_Task item_.
The expected answer comprises all lines from the entries that contain the string "rest".

· · · ·

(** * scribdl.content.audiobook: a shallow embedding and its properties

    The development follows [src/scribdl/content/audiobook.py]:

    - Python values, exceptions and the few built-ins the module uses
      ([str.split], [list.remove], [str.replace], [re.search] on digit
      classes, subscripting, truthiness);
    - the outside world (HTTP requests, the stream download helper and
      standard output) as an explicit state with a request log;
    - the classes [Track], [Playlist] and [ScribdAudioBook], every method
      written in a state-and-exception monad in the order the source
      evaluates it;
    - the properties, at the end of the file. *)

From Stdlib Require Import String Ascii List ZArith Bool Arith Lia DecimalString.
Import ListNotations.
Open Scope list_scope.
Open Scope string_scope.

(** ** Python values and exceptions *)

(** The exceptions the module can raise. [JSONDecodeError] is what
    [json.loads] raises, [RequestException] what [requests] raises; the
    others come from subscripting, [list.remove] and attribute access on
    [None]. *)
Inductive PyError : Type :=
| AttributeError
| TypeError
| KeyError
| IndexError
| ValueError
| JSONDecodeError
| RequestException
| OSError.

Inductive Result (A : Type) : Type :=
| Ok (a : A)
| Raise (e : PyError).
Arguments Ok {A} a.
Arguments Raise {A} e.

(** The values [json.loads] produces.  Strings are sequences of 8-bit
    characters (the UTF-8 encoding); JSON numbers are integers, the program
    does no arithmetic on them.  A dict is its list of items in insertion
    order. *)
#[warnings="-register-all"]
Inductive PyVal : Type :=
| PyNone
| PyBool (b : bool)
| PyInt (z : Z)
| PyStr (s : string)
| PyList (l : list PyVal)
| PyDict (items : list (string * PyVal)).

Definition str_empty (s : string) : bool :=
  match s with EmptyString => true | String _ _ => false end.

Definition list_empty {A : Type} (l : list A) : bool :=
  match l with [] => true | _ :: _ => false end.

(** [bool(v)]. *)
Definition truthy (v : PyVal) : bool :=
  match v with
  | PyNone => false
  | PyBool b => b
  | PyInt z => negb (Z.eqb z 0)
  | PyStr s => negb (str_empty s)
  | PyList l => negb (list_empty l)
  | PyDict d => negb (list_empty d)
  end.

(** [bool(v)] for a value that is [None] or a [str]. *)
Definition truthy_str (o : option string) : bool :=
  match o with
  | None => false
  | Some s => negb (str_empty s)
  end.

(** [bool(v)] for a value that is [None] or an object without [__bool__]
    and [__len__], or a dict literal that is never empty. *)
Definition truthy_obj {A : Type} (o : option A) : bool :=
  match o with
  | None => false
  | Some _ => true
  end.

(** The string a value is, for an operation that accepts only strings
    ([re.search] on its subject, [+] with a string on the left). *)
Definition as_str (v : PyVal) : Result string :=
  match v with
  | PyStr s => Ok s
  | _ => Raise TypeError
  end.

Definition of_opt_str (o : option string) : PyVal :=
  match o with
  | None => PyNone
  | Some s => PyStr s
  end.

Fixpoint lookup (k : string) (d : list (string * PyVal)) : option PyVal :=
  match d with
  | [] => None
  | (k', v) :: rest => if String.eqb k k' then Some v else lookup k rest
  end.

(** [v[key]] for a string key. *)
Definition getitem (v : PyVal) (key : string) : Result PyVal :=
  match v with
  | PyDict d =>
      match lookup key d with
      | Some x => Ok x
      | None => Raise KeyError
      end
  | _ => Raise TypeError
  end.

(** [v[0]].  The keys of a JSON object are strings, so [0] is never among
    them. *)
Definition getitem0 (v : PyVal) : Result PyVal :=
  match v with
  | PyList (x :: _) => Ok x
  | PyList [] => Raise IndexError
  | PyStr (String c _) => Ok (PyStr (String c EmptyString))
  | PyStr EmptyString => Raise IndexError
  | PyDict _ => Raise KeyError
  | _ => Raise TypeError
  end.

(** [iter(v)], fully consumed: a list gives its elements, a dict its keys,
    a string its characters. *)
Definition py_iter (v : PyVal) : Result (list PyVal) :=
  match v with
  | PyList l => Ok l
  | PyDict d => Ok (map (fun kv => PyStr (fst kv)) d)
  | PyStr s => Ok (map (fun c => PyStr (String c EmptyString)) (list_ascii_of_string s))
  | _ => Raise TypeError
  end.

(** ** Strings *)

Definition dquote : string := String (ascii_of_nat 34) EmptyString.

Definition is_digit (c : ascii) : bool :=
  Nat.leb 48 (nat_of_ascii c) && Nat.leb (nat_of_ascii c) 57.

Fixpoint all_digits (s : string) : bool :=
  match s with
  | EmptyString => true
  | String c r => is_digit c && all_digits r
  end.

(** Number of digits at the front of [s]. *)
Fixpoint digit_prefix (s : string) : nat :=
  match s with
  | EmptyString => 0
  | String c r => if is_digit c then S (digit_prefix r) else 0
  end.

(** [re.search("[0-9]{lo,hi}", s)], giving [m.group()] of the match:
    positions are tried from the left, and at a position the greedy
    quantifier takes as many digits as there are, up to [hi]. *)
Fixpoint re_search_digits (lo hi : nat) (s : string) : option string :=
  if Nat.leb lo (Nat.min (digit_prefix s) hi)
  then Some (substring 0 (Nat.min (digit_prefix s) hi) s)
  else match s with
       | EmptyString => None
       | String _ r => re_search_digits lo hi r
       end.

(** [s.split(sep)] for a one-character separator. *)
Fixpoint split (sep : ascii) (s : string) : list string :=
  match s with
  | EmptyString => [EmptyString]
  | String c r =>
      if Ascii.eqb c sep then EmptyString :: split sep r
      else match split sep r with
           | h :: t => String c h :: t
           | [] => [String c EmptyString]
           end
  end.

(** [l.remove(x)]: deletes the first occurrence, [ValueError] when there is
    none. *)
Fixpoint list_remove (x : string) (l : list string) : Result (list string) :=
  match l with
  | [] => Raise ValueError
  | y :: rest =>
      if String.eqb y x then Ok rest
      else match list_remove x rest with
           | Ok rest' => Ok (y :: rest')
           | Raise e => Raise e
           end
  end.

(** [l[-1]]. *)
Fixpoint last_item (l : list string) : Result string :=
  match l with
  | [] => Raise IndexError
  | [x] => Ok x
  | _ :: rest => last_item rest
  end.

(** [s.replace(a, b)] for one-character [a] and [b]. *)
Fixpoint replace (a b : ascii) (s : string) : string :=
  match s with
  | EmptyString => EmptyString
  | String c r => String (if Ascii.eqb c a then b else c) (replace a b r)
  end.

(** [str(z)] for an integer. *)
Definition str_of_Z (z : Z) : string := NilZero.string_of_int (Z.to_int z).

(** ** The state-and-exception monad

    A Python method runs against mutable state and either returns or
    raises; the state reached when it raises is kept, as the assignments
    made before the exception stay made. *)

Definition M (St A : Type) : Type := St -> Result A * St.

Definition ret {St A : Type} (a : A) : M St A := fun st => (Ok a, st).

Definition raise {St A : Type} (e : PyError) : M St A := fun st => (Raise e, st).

· · · ·

_Exercise answer_.
  | (k', v) :: rest => if String.eqb k k' then Some v else lookup k rest
  | y :: rest =>
      if String.eqb y x then Ok rest
      else match list_remove x rest with
           | Ok rest' => Ok (y :: rest')
  | _ :: rest => last_item rest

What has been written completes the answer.